§ **Activity**
Search the records below for the string "Alta" and report only the number of lines that contain it.

§ **Stored items**

"""

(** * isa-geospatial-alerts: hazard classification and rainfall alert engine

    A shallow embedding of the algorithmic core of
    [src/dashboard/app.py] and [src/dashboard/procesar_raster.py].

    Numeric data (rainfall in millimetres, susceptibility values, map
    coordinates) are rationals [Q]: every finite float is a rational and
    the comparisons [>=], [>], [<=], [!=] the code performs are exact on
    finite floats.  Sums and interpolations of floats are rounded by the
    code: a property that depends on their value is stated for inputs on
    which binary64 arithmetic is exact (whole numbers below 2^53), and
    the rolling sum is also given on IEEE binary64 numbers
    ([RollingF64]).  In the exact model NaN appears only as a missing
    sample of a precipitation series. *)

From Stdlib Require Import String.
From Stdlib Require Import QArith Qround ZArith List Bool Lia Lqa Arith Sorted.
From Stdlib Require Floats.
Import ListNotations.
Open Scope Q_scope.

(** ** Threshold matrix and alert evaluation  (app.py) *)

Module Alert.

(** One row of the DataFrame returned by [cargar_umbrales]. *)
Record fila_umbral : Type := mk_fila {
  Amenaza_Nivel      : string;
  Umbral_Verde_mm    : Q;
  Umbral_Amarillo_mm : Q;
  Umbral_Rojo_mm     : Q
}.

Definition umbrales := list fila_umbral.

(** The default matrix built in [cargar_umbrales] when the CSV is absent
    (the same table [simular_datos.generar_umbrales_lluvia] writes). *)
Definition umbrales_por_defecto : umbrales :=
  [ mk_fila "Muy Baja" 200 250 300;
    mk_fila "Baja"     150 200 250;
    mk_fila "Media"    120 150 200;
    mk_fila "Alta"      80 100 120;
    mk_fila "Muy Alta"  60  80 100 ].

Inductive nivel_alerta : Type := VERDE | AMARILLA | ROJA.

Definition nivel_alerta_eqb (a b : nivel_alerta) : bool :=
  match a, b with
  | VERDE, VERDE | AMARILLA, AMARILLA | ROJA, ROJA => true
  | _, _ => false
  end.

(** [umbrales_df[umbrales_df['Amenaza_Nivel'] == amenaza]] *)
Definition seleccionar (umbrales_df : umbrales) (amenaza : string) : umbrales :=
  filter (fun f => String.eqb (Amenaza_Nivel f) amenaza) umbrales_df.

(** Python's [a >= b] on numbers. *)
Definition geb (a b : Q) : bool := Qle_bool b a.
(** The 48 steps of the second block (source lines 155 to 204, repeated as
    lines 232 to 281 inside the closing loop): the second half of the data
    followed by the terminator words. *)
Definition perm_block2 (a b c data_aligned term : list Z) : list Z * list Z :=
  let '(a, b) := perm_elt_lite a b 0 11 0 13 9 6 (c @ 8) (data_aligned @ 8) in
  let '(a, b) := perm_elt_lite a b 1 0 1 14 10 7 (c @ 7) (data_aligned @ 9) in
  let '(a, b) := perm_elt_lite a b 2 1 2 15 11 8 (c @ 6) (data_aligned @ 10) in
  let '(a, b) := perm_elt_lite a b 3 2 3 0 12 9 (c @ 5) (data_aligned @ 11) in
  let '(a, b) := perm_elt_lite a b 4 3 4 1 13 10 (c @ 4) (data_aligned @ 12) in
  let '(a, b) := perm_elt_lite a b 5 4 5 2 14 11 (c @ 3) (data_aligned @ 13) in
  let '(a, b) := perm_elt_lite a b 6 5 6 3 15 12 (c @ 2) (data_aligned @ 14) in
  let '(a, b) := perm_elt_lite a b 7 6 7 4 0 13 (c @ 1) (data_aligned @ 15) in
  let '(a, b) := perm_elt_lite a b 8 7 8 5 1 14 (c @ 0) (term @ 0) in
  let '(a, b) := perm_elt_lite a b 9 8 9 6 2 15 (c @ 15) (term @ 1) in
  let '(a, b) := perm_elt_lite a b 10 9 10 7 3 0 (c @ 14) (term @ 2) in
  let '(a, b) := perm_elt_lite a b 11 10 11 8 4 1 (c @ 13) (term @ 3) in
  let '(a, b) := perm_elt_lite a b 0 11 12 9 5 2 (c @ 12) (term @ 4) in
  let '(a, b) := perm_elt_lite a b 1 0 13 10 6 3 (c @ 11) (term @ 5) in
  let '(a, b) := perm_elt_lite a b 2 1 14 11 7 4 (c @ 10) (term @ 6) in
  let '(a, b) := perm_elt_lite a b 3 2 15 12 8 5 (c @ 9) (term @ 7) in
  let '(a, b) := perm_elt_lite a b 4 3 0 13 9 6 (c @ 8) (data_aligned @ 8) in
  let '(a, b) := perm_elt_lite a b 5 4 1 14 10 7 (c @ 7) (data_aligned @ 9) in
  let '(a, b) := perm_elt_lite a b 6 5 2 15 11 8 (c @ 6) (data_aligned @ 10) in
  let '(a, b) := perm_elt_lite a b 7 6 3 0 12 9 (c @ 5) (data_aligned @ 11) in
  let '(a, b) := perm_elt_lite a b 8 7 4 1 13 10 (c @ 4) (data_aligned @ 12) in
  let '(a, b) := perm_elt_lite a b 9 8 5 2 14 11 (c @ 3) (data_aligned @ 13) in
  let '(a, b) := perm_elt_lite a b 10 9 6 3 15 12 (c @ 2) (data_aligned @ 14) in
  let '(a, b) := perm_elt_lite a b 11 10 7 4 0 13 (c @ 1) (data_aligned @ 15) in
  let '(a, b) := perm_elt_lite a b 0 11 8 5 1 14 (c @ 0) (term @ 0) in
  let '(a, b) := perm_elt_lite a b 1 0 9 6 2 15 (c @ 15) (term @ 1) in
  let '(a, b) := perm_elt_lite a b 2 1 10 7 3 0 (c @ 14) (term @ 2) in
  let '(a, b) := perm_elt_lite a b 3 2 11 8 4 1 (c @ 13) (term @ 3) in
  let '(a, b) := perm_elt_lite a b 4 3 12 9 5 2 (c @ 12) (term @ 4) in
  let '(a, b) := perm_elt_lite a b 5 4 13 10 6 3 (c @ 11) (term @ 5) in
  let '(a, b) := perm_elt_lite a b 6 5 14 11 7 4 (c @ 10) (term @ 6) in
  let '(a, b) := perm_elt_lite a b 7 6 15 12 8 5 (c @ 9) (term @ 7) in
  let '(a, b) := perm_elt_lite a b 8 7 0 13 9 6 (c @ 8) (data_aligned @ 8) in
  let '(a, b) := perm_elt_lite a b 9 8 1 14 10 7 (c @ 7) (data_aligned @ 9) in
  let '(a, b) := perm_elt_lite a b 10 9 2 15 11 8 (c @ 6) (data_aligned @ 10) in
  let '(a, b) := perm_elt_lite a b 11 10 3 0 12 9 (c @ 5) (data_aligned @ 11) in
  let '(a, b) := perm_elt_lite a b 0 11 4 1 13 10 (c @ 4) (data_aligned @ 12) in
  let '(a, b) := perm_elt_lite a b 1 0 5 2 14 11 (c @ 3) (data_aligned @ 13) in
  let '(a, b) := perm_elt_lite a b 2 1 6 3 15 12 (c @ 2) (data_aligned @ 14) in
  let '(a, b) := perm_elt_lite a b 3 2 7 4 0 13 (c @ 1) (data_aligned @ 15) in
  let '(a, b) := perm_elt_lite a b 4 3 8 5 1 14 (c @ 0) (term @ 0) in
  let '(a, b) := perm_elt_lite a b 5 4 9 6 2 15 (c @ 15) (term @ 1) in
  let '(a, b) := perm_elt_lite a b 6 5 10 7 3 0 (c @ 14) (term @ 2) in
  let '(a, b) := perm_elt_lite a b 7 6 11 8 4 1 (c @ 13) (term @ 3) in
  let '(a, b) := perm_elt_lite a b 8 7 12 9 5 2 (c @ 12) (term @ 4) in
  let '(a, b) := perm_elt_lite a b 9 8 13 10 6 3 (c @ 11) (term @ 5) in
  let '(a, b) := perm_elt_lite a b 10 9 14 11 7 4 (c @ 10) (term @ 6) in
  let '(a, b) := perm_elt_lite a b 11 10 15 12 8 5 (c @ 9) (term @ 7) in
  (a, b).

"""

§ **Response**
2